Adult patients were enrolled between February and November 2017. Patients included had a repaired TOF (DORV-type and pulmonary atresia with VSD were included too). Patients with obstructive lung disease, a recent medication change (within 3 months), recent cardiac catheterization (within 6 months), recent heart surgery (within the last 12 months), planned surgery within the next 36 months, severe heart failure, frequent arrythmias, the presence of a pacemaker and a current lung infection. All patients had echocardiography, spirometry, breathing excursion and a cardiopulmonary exercise test (CPET). Patients were randomized to either start their training immediately or after 6 months.

 

All patients had an exhausting and a symptom-limited CPET. A volume-oriented respiratory training was performed using the Coach2 Incentive spirometer lung trainer.
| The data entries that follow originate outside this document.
(* ===== verification/Harness.v ===== *)
(** The native client configuration bundles ([internal/catalog/harness.go]) and what the
    developer's own machine does with them ([internal/client/bundle.go]): verification, the
    configuration of a new directory, and the command a launch runs.

    The directory is a [Disk] of [Provenance]; making a directory and writing a file may fail
    at any point.  Rendering and parsing of JSON text are arguments. *)
From S2P Require Import Prelude Json Types Catalog Config Wire Evidence Api HostPolicy Provenance.
#[local] Open Scope Z_scope.

Record ClientProfile := mkClientProfile {
  cp_Harness : string;
  cp_BaseURL : string;
  cp_Model : string;
  cp_Context : Z;
  cp_MaxOutput : Z }.
Record BundleMetadata := mkBundleMetadata {
  bm_Schema : Z;
  bm_Status : string;
  bm_DefaultHarness : string;
  bm_PreferenceOrder : list string;
  bm_AutomaticFallback : bool;
  bm_BaseURL : string;
  bm_Model : string;
  bm_Context : Z;
  bm_MaxOutput : Z;
  bm_OutputLimitSupport : gmap string string;
  bm_ConfigSHA256 : gmap string string;
  bm_Sources : gmap string (gmap string string) }.
Definition BundleMetadata0 : BundleMetadata := mkBundleMetadata 0 "" "" [] false "" "" 0 0 ∅ ∅ ∅.
Definition BundleMetadata_json (m : BundleMetadata) : JSON := JObject [
  ("schema", JInt (bm_Schema m)); ("status", JString (bm_Status m)); ("default_harness", JString (bm_DefaultHarness m));
  ("preference_order", JArray (JString <$> bm_PreferenceOrder m)); ("automatic_fallback", JBool (bm_AutomaticFallback m));
  ("base_url", JString (bm_BaseURL m)); ("model", JString (bm_Model m)); ("context_tokens", JInt (bm_Context m));
  ("max_output_tokens", JInt (bm_MaxOutput m)); ("output_limit_support", JMap JString (bm_OutputLimitSupport m));
  ("config_sha256", JMap JString (bm_ConfigSHA256 m)); ("sources", JMap (JMap JString) (bm_Sources m))].
Definition dec_BundleMetadata : decoder BundleMetadata := dec_lenient [
  at_key "schema" dec_int bm_Schema (λ x '(mkBundleMetadata _ b c d e f g h i j k l), mkBundleMetadata x b c d e f g h i j k l);
  at_key "status" dec_string bm_Status (λ x '(mkBundleMetadata a _ c d e f g h i j k l), mkBundleMetadata a x c d e f g h i j k l);
  at_key "default_harness" dec_string bm_DefaultHarness (λ x '(mkBundleMetadata a b _ d e f g h i j k l), mkBundleMetadata a b x d e f g h i j k l);
  at_key "preference_order" (dec_list "" dec_string) bm_PreferenceOrder (λ x '(mkBundleMetadata a b c _ e f g h i j k l), mkBundleMetadata a b c x e f g h i j k l);
  at_key "automatic_fallback" dec_bool bm_AutomaticFallback (λ x '(mkBundleMetadata a b c d _ f g h i j k l), mkBundleMetadata a b c d x f g h i j k l);
  at_key "base_url" dec_string bm_BaseURL (λ x '(mkBundleMetadata a b c d e _ g h i j k l), mkBundleMetadata a b c d e x g h i j k l);
  at_key "model" dec_string bm_Model (λ x '(mkBundleMetadata a b c d e f _ h i j k l), mkBundleMetadata a b c d e f x h i j k l);
  at_key "context_tokens" dec_int bm_Context (λ x '(mkBundleMetadata a b c d e f g _ i j k l), mkBundleMetadata a b c d e f g x i j k l);
  at_key "max_output_tokens" dec_int bm_MaxOutput (λ x '(mkBundleMetadata a b c d e f g h _ j k l), mkBundleMetadata a b c d e f g h x j k l);
  at_key "output_limit_support" (dec_map "" dec_string) bm_OutputLimitSupport (λ x '(mkBundleMetadata a b c d e f g h i _ k l), mkBundleMetadata a b c d e f g h i x k l);
  at_key "config_sha256" (dec_map "" dec_string) bm_ConfigSHA256 (λ x '(mkBundleMetadata a b c d e f g h i j _ l), mkBundleMetadata a b c d e f g h i j x l);
  at_key "sources" (dec_map ∅ (dec_map "" dec_string)) bm_Sources (λ x '(mkBundleMetadata a b c d e f g h i j k _), mkBundleMetadata a b c d e f g h i j k x)].

(** [json.MarshalIndent] with two spaces, and [json.Unmarshal] into an [any]: objects without
    repeated keys in the order of their keys, numbers as floats. *)
Class JSONIndent := json_indent : JSON → string.
Class AnyValue := any_value : string → option JSON.

Section Harness.
Context `{NetParse} `{JSONText} `{JSONRender} `{JSONIndent} `{AnyValue} (Sum : string → string).

(** ** The profile *)

Definition host_char (c : ascii) : bool := is_alnum c || Ascii.eqb c "."%char || Ascii.eqb c "-"%char.
Definition host_name (s : string) : bool := match s with String c t => is_alnum c && all_chars host_char t | EmptyString => false end.
Definition model_char (c : ascii) : bool := is_alnum c || existsb (Ascii.eqb c) ["_"%char; "."%char; "/"%char; ":"%char; "-"%char].
Definition port_refused (port : string) : bool :=
  (port <>s "") && match ParseInt port with Some n => (n <? 1) || (n >? 65535) | None => true end.
Definition harness_names : list string := ["qwen"; "dsh"; "hermes"].
Definition ValidateClient (p : ClientProfile) : result unit :=
  reject negb (str_in (cp_Harness p) harness_names) with Plain "harness must be qwen, dsh or hermes" ;;
  match url_Parse (cp_BaseURL p) with
  | None => Err (Plain "endpoint must be a credential-free /v1 URL")
  | Some u =>
    reject u_User u || (u_RawQuery u <>s "") || (u_Fragment u <>s "") || (u_Path u <>s "/v1") || (u_Opaque u <>s "")
      with Plain "endpoint must be a credential-free /v1 URL" ;;
    reject (u_Scheme u =s "http") && (u_Hostname u <>s "127.0.0.1") && (u_Hostname u <>s "localhost")
      with Plain "HTTP client endpoints require a loopback tunnel" ;;
    reject negb (u_Scheme u =s "http") && ((u_Scheme u <>s "https") || negb (host_name (u_Hostname u))) with Plain "endpoint must use HTTPS" ;;
    reject port_refused (u_Port u) with Plain "endpoint port is invalid" ;;
    reject negb (headed_name model_char 0 199 (cp_Model p)) || contains (cp_Model p) ".." with Plain "invalid served model identifier" ;;
    reject (cp_Context p <? 2048) || (cp_Context p >? 262144) || (cp_MaxOutput p <? 128) || (cp_MaxOutput p >? Z.quot (cp_Context p) 2)
      with Plain "context must be 2048..262144; output must be 128..half the context" ;;
    Ok tt
  end.

(** ** The native configurations *)

Definition api_key_variable : string := "WORKSTATION_AGENT_API_KEY".
Definition qwen_settings (p : ClientProfile) : JSON := JObject [
  ("context", JObject [("fileName", JArray [JString "AGENTS.md"; JString "QWEN.md"])]);
  ("general", JObject [("enableAutoUpdate", JBool false)]);
  ("model", JObject [("name", JString (cp_Model p))]);
  ("modelProviders", JObject [("openai", JArray [JObject [
    ("baseUrl", JString (cp_BaseURL p)); ("envKey", JString api_key_variable);
    ("generationConfig", JObject [
      ("contextWindowSize", JInt (cp_Context p)); ("maxRetries", JInt 1); ("samplingParams", JObject [("max_tokens", JInt (cp_MaxOutput p))]);
      ("streamIdleTimeoutMs", JInt 180000); ("timeout", JInt 120000)]);
    ("id", JString (cp_Model p)); ("name", JString "Workstation local Qwen")]])]);
  ("privacy", JObject [("usageStatisticsEnabled", JBool false)]);
  ("security", JObject [("auth", JObject [("selectedType", JString "openai")]); ("folderTrust", JObject [("enabled", JBool true)])]);
  ("telemetry", JObject [("enabled", JBool false)]);
  ("tools", JObject [("approvalMode", JString "default")])].
Definition dsh_settings (p : ClientProfile) : JSON := JObject [
  ("agent-default-model", JObject [("model", JString (cp_Model p)); ("provider", JString "workstation")]);
  ("llm-pi-ai", JObject [("providers", JObject [("workstation", JObject [
    ("api", JString "openai-completions"); ("apiKeyEnv", JString api_key_variable); ("baseURL", JString (cp_BaseURL p));
    ("models", JArray [JObject [
      ("contextWindow", JInt (cp_Context p)); ("id", JString (cp_Model p)); ("input", JArray [JString "text"]); ("maxTokens", JInt (cp_MaxOutput p))]])])])])].
Definition hermes_config (p : ClientProfile) : JSON := JObject [
  ("approvals", JObject [("mode", JString "manual")]);
  ("auxiliary", JObject [
    ("background_review", JObject [("enabled", JBool false)]); ("compression", JObject [("provider", JString "main")]);
    ("title_generation", JObject [("enabled", JBool false)])]);
  ("compression", JObject [("enabled", JBool true); ("protect_last_n", JInt 20); ("target_ratio", JFloat f0_2); ("threshold", JFloat f0_5)]);
  ("fallback_providers", JArray []);
  ("mcp_servers", JObject []);
  ("model", JObject [
    ("api_key", JString "${WORKSTATION_AGENT_API_KEY}"); ("base_url", JString (cp_BaseURL p)); ("context_length", JInt (cp_Context p));
    ("default", JString (cp_Model p)); ("provider", JString "custom")]);
  ("terminal", JObject [("backend", JString "local")])].
Definition put_text (v : JSON) : string := json_indent v +:+ String newline "".
Definition native_configs (p : ClientProfile) : list (string * (string * JSON)) :=
  [("qwen", ("qwen/settings.json", qwen_settings p)); ("dsh", ("dsh/settings.yaml", dsh_settings p)); ("hermes", ("hermes/config.yaml", hermes_config p))].
Definition pin (k : string) : string := default "" (HarnessPins !! k).
Definition sources_pinned : gmap string (gmap string string) := list_to_map [
  ("qwen", list_to_map [("repository", "https://github.com/QwenLM/qwen-code"); ("commit", pin "QWEN_CODE_COMMIT"); ("version", pin "QWEN_CODE_VERSION")]);
  ("dsh", list_to_map [("repository", "https://github.com/deepseek-ai/deepseek-harness"); ("commit", pin "DSH_COMMIT")]);
  ("hermes", list_to_map [("repository", "https://github.com/NousResearch/hermes-agent"); ("commit", pin "HERMES_AGENT_COMMIT")])].
Definition limit_support : gmap string string :=
  list_to_map [("qwen", "request"); ("dsh", "request-default"); ("hermes", "unsupported-provider-owned")].
Definition native_metadata (p : ClientProfile) : BundleMetadata :=
  mkBundleMetadata 1 "configured-not-qualified" (cp_Harness p) harness_names false (cp_BaseURL p) (cp_Model p) (cp_Context p) (cp_MaxOutput p)
    limit_support (list_to_map ((λ c, (c.1, Sum (put_text c.2.2))) <$> native_configs p)) sources_pinned.
Definition NativeBundle (p : ClientProfile) : result (gmap string string) :=
  _ ← ValidateClient p;
  Ok (list_to_map (("bundle.json", put_text (BundleMetadata_json (native_metadata p))) :: ((λ c, (c.2.1, put_text c.2.2)) <$> native_configs p))).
This device encourages a constant slow long inspiration without flow resistance. It has not effect on exhalation. Training commenced at 40% of measured FVC  – 1-3 sets of 10-30 reps were done daily.

 

Thirty patients were assigned randomly to the training group and 30 to the control group. There was no significant difference in terms of age, BMI, restrictive lung function, exercise capacity at baseline of age of repair in the 2 groups.

 

Initially the values of lung capacity did not differ between the 2 groups. The training group had a significantly increased change in peak VO2 (+0.5 cf -2.1 , p=0.011), an increase in FVC (0.18 vs 0.08, p=0.036) and an increase in FEV1 (0.14 vs 0.00, p=0.007) (figure 2 above). No significant changes occurred with respect to breathing excursion.

 

In those who self-reported to train 7 days a week over the 6 month period, a significant improvement in peak VO2 was notes (see figure 3 below). There was a positive correlation between self-reported training and peak VO2 (r=0.282, p=0.039).